**Exercise brief:**
Look through the material below. Return exactly the lines from the one with "#[local] Open Scope string_scope." through the one with "if (z =? 34)", both included.

**Raw data:**
>>

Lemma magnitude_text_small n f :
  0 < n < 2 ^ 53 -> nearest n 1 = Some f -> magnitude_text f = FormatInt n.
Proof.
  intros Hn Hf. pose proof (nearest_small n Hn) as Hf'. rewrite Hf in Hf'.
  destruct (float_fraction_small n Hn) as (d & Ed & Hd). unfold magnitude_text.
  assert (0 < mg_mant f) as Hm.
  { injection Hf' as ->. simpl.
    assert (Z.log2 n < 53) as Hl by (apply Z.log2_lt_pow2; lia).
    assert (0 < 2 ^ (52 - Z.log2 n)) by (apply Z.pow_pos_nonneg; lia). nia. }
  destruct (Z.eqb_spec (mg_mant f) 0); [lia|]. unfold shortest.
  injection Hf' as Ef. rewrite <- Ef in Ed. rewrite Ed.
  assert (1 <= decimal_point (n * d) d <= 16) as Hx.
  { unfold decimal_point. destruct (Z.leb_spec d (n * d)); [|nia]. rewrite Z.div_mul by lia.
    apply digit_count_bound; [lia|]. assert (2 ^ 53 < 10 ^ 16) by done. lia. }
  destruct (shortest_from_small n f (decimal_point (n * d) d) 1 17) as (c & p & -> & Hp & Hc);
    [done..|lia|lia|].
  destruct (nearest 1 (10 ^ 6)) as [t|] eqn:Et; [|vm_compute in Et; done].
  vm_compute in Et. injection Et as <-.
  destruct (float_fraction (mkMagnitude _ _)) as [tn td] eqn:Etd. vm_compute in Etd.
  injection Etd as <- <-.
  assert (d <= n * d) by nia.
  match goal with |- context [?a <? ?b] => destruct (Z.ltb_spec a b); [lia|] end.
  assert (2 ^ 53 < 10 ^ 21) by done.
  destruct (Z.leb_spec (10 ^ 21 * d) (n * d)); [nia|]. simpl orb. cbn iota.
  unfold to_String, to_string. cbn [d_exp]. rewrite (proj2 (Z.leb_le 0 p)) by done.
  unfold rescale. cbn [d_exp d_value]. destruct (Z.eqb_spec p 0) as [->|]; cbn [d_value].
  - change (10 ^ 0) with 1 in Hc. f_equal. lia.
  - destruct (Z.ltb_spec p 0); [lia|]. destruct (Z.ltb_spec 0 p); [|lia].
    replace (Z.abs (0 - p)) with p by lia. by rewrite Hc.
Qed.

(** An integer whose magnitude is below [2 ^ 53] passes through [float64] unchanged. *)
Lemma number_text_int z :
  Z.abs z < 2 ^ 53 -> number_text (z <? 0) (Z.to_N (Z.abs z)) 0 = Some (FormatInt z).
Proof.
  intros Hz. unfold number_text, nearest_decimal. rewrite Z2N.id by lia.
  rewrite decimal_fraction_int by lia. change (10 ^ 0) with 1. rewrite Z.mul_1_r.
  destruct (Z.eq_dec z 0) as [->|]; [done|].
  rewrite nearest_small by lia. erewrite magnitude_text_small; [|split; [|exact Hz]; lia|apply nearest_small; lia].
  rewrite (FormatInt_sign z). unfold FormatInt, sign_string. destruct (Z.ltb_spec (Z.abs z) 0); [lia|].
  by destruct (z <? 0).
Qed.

<<
>>

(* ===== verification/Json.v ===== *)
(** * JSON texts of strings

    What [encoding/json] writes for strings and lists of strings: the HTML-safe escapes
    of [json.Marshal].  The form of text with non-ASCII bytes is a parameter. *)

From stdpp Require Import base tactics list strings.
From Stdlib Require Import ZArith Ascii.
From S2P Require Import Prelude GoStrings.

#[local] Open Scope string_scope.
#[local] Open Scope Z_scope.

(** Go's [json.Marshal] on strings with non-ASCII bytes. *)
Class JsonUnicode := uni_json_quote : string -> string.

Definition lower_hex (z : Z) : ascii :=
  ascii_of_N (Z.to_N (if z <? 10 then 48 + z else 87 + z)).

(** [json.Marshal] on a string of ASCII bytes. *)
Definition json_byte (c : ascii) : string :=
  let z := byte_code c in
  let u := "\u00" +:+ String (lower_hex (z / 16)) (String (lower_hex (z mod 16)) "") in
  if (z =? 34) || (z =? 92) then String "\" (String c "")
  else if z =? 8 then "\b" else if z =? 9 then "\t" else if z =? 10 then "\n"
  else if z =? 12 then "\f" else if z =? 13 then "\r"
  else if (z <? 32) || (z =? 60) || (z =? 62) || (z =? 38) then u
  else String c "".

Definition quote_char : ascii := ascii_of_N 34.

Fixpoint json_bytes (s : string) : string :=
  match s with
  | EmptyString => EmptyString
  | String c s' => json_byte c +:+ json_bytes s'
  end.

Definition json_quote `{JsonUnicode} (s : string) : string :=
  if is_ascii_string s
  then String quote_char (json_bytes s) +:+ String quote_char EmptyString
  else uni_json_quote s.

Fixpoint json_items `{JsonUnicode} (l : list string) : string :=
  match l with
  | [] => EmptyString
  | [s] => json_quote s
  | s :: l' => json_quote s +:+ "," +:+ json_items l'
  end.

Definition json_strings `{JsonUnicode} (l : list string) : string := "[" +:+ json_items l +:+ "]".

<<

**Answer to the exercise:**
#[local] Open Scope string_scope.
#[local] Open Scope Z_scope.

(** Go's [json.Marshal] on strings with non-ASCII bytes. *)
Class JsonUnicode := uni_json_quote : string -> string.

Definition lower_hex (z : Z) : ascii :=
  ascii_of_N (Z.to_N (if z <? 10 then 48 + z else 87 + z)).

(** [json.Marshal] on a string of ASCII bytes. *)
Definition json_byte (c : ascii) : string :=
  let z := byte_code c in
  let u := "\u00" +:+ String (lower_hex (z / 16)) (String (lower_hex (z mod 16)) "") in
  if (z =? 34) || (z =? 92) then String "\" (String c "")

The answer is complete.